**TASK INPUTS:**
(** * FLUX payment agent: scheduling and retry orchestration

    A shallow embedding of [PaymentAgent] (agent/PaymentAgent.ts) and of the
    configuration object it imports (agent/config.ts).

    The agent is a TypeScript class whose methods are [async] functions that
    mutate two private fields ([isProcessing], [retryQueue]) and talk to the
    outside (the Payroll contract, the JSON-RPC provider, the webhook
    endpoint, the console).  The embedding is a state-and-completion monad:
    - the private fields are the record [PaymentAgent];
    - the outside is an abstract world [W] together with a [Gateway] of
      functions [W -> result A * W], one per external call, so that every
      theorem quantifies over every behaviour of the contract, the provider
      and the webhook endpoint;
    - a statement finishes with a JavaScript completion: normally, by
      [return], by [continue] or by a thrown error;
    - what the agent does to the outside (requests issued, webhook posts,
      console lines) is collected as a list of [Event]s.

    The function of a method runs it to completion, and sequences of
    methods ([run_ops]) run each method to completion before the next one
    starts (no interleaving of two timer callbacks at an [await]).  What
    holds while a scan tick is suspended at an [await] is stated on the
    method with its awaits marked ([Prog]) and run under an observer
    ([observe]) that records the agent's fields at each await and lets
    other code change the state there. *)

From Stdlib Require Import ZArith List String Ascii Bool Lia.
From Stdlib Require Import DecimalString DecimalPos DecimalZ SpecFloat.
Import ListNotations.

Open Scope string_scope.
Open Scope list_scope.
Open Scope Z_scope.

(** ** JavaScript values used by the agent *)

(** A thrown value; the agent only ever prints it or reads its message
    ([error instanceof Error ? error.message : String(error)]). *)
Definition Error := string.

(** Outcome of an awaited promise. *)
Inductive result (A : Type) : Type :=
| Resolved (a : A)
| Rejected (e : Error).
Arguments Resolved {A} a.
Arguments Rejected {A} e.

(** Truthiness of a string: every string but the empty one. *)
Definition truthy (s : string) : bool := negb (s =? EmptyString)%string.

(** [bigint.toString()]: the decimal numeral. *)
Definition toString (z : Z) : string := NilZero.string_of_int (Z.to_int z).

(** [BigInt(s)] on decimal numerals, the only strings the agent applies it
    to (keys of [retryQueue], written by [toString]); [None] is the
    SyntaxError. *)
Definition BigInt (s : string) : option Z :=
  option_map Z.of_int (NilZero.int_of_string s).

(** [Number(b)] for a bigint [b], and the result of [+] and [-] on two
    integer-valued doubles whose exact result is [x]: [x] rounded to the
    nearest double, ties to even.  Exact below 2^53; the magnitudes met here
    (sums of two uint256) are far below the overflow threshold 2^1024. *)
Definition round_f64 (x : Z) : Z :=
  let a := Z.abs x in
  if a <? 2 ^ 53 then x
  else
    let e := Z.log2 a - 52 in
    let q := a / 2 ^ e in
    let r := a mod 2 ^ e in
    let half := 2 ^ (e - 1) in
    let q' := if (half <? r) || ((r =? half) && Z.odd q) then q + 1 else q in
    Z.sgn x * (q' * 2 ^ e).
(** * superforms-web: the tag form of the client-validation page and the
      handlers of the "Get started" tutorial

    Sources embedded here:
    - [src/routes/concepts/client-validation/Form.svelte]: the [superForm]
      call with its [validators], the [addTag] handler and the markup;
    - the "Get started" tutorial page: the [load] function, the default form
      action and the [+page.svelte] sample that displays errors.

    Scripts are embedded as functions over an explicit component state; the
    parts of [addTag] that run later (after [await tick()], and the callback
    given to [setTimeout]) are jobs in the queues of that state.  Markup is
    embedded as a function from the state to a list of nodes. *)

From stdpp Require Import base strings list gmap.
From Stdlib Require Import NArith Ascii.

Set Warnings "-register-all".

Local Open Scope string_scope.
Local Open Scope list_scope.

(** ** JavaScript values used by the pages *)

Module Js.

(** A JavaScript string is a sequence of UTF-16 code units, and [length]
    counts code units. *)
Definition code_unit := N.
Definition js_string := list code_unit.

(** A string literal of the source (all of them are ASCII). *)
Definition lit (s : string) : js_string :=
  N_of_ascii <$> String.list_ascii_of_string s.

(** [Boolean(s)] for a string: only the empty string is falsy. *)
Definition truthy (s : js_string) : bool :=
  match s with
  | [] => false
  | _ :: _ => true
  end.

(** [Boolean(v)] for a value that is a string or [undefined]. *)
Definition truthy_opt (v : option js_string) : bool :=
  match v with
  | None => false
  | Some s => truthy s
  end.

(** [String(a)] for an array of strings: [a.join(',')]. *)
Fixpoint join (sep : js_string) (a : list js_string) : js_string :=
  match a with
  | [] => []
  | [s] => s
  | s :: rest => s ++ sep ++ join sep rest
  end.

Definition array_to_string (a : list js_string) : js_string :=
  join (lit ",") a.

(** The two code units of U+1F600, one character to a reader. *)
Definition grinning_face : js_string := [55357%N; 56832%N].

End Js.

Import Js.

(** ** Markup *)

Module Markup.

(** What an event handler of the pages does. *)
Inductive handler :=
| CallAddTag                 (* () => addTag() *)
| FocusRef (ref : string).   (* () => newTagEl.focus() *)

(** The target of a [bind:value]. *)
Inductive lvalue :=
| FormField (field : string)            (* $form.name *)
| FormItem (field : string) (i : nat)   (* $form.tags[i] *)
| Local (name : string).                (* newTag *)

(** A primitive inside an object that is spread on an element. *)
Inductive prim :=
| PBool (b : bool)
| PNum (n : Z)
| PStr (s : js_string).

(** The html validation constraints of one field, as in
    [{ required: true }]. *)
Definition input_constraints := list (string * prim).

Inductive attr :=
| Attr (name : string) (value : js_string)
| BindValue (target : lvalue) (value : js_string)
| BindThis (ref : string)
| Use (action : string)
| On (event : string) (h : handler)
| Spread (obj : option input_constraints).

(** [C] is the type of the child components a page instantiates. *)
Inductive node (C : Type) :=
| Element (tag : string) (attrs : list attr) (children : list (node C))
| Text (s : js_string)
| Child (c : C).

Arguments Element {C} tag attrs children.
Arguments Text {C} s.
Arguments Child {C} c.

**TO DO:**
Note each line above that contains "then" and copy it out.

**ANSWER TO THIS PROBLEM:**
  if a <? 2 ^ 53 then x
    let q' := if (half <? r) || ((r =? half) && Z.odd q) then q + 1 else q in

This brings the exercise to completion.